**THE TASK**
Look below for the line containing "- apply list.Forall_app." and the line containing "Lemma one_queue s"; repeat exactly those two lines and all lines between them, and nothing else.

[[ INFORMATION SUPPLIED, beginning ]]

(** A packet of the line: a TCP segment that the sender looks into is whole. *)
Record pkt_ok (msg : list Z) : Prop := {
  po_bytes : Forall byte msg;
  po_ip : (20 ≤ length msg)%nat;
  po_tcp : Z.land (g16 msg 6) 16383 = 0 → (40 ≤ length msg)%nat → g8 msg 9 = IPPROTO_TCP → (t_of msg + 20 ≤ length msg)%nat;
  po_whole : is_tcp msg → whole msg
}.

Lemma slots_same l l' c c' d : same_slots c c' → (∀ x, x ∈ l' → x ∈ l) → slots l c d → slots l' c' d.
Proof.
  intros (ts & y & -> & Hs) Hl H x Hx. destruct (H x (Hl x Hx)) as (ct & cr & Et & Er & Eid & Hx16 & Hm & Hso). specialize (Hs x). rewrite Et in Hs. cbn [fmap option_fmap option_map] in Hs.
  destruct (ts !! x) as [ct'|] eqn:E; [|done]. simpl in Hs. injection Hs as H1 H2 H3. exists ct', cr. split_and!; [exact E|done|congruence|done|done|].
  destruct Hso as [So1 So2 So3]. constructor; rewrite ?H3; done.
Qed.

Lemma ring_upd l c c' x ct ct' : ring_ok l c → tstate c !! x = Some ct → cs_next ct' = cs_next ct → tstate c' = <[x := ct']> (tstate c) → last_cs c' = last_cs c → ring_ok l c'.
Proof.
  intros [H1 H2 H3 H4] E En Et El. constructor; [|by rewrite El|done|done]. apply (chain_ext (tstate c)); [|done]. intros y _. rewrite Et. destruct (decide (x = y)) as [<-|Hne].
  - rewrite list_lookup_insert_eq by (by apply lookup_lt_Some in E). rewrite E. simpl. by rewrite En.
  - by rewrite list_lookup_insert_ne.
Qed.

Lemma bcopy_hdr_ok msg n hdr : (n ≤ length msg)%nat → (n ≤ length hdr)%nat → bcopy_hdr msg n hdr = Ok (take n msg ++ drop n hdr).
Proof. intros H1 H2. unfold bcopy_hdr. rewrite getn_ok by lia. cbn [mbind res_bind]. by rewrite (proj2 (Nat.leb_le _ _) H2), drop_0. Qed.

Lemma copied msg n hdr : Forall byte msg → Forall byte hdr → (n ≤ length msg)%nat → (n ≤ length hdr)%nat →
  length (take n msg ++ drop n hdr) = length hdr ∧ Forall byte (take n msg ++ drop n hdr) ∧ ∀ i, (i < n)%nat → g8 (take n msg ++ drop n hdr) i = g8 msg i.
Proof.
  intros Hm Hh H1 H2. split_and!.
  - rewrite length_app, length_take, length_drop. lia.
  - apply list.Forall_app. split; [by apply list.Forall_take|by apply list.Forall_drop].
  - intros i Hi. rewrite g8_app by (rewrite length_take; lia). by apply g8_take.
Qed.
(** A thread is on one list only. *)
Lemma one_queue s L d pri d' pri' tp : disp_inv s L → tp ∈ L d pri → tp ∈ L d' pri' → d = d' ∧ pri = pri'.
Proof. intros H H1 H2. destruct (di_mem _ _ H _ _ _ H1) as (t & E & P & _ & Q & _), (di_mem _ _ H _ _ _ H2) as (t2 & E2 & P2 & _ & Q2 & _). assert (t2 = t) as -> by congruence. split; congruence. Qed.

Section change.
Context (s s' : dsys) (L : dispref → Z → list Z) (d : dispref) (dp dp' : disp_t) (tp : Z) (t t' : kthread) (pri : Z) (l' : list Z).
Context (H : disp_inv s L) (Ed : get_disp s d = Ok dp) (Et : d_threads s !! tp = Some t) (Et' : d_threads s' !! tp = Some t').
Context (Hlink : ∀ x, x ≠ tp → (set_link None <$> d_threads s' !! x) = (set_link None <$> d_threads s !! x)) (Hoth : ∀ x, x ≠ tp → x ∉ L d pri → d_threads s' !! x = d_threads s !! x).
Context (Hdisp : ∀ d', get_disp s' d' = if decide (d' = d) then Ok dp' else get_disp s d') (Hdq : dq_ok dp' (set_level pri l' (L d))) (Hl' : linked (d_threads s') l').

Lemma other_thread x y' : x ≠ tp → d_threads s' !! x = Some y' → ∃ y, d_threads s !! x = Some y ∧ set_link None y' = set_link None y.
Proof. clear -Hlink. intros Hx E. specialize (Hlink x Hx). rewrite E in Hlink. destruct (d_threads s !! x) as [y|]; [|done]. exists y. split; [done|]. by apply (inj Some) in Hlink. Qed.

Lemma other_thread' x y : x ≠ tp → d_threads s !! x = Some y → ∃ y', d_threads s' !! x = Some y' ∧ set_link None y' = set_link None y.
Proof. clear -Hlink. intros Hx E. specialize (Hlink x Hx). rewrite E in Hlink. destruct (d_threads s' !! x) as [y'|]; [|done]. exists y'. split; [done|]. by apply (inj Some) in Hlink. Qed.

Lemma change_q d0 dp0 : get_disp s' d0 = Ok dp0 → dq_ok dp0 (set_queue d (set_level pri l' (L d)) L d0).
Proof using H Hdisp Hdq.
  clear -H Hdisp Hdq. rewrite Hdisp. case_decide as E; [subst d0; rewrite set_queue_eq; intros E; by injection E as <-|]. rewrite set_queue_ne by done. apply (di_q _ _ H).
Qed.

Lemma change_none d0 : (∀ dp0, get_disp s' d0 ≠ Ok dp0) → ∀ p, set_queue d (set_level pri l' (L d)) L d0 p = [].
Proof using H Hdisp.
  clear -H Hdisp. intros Hn p. destruct (decide (d0 = d)) as [->|E]; [exfalso; apply (Hn dp'); by rewrite Hdisp, decide_True|]. rewrite set_queue_ne by done. apply (di_none _ _ H). intros dp0 E0. apply (Hn dp0). by rewrite Hdisp, decide_False.
Qed.

(** A list that the change leaves alone. *)
Lemma change_link d0 p0 : tp ∉ L d0 p0 ∨ (d0 = d ∧ p0 = pri) → linked (d_threads s') (set_queue d (set_level pri l' (L d)) L d0 p0).
Proof using H Hl' Hoth.
  clear -H Hl' Hoth. intros Htp. rewrite set_queue_level. case_decide as E; [done|]. apply (lseg_ext (d_threads s)); [|apply (di_link _ _ H)]. intros x Hx. rewrite Hoth; [done|intros ->; tauto|].
  intros Hx'. apply E. destruct (one_queue _ _ _ _ _ _ _ H Hx Hx'). by subst.
Qed.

[[ INFORMATION SUPPLIED, end ]]

**WRITTEN ANSWER**
  - apply list.Forall_app. split; [by apply list.Forall_take|by apply list.Forall_drop].
  - intros i Hi. rewrite g8_app by (rewrite length_take; lia). by apply g8_take.
Qed.
(** A thread is on one list only. *)
Lemma one_queue s L d pri d' pri' tp : disp_inv s L → tp ∈ L d pri → tp ∈ L d' pri' → d = d' ∧ pri = pri'.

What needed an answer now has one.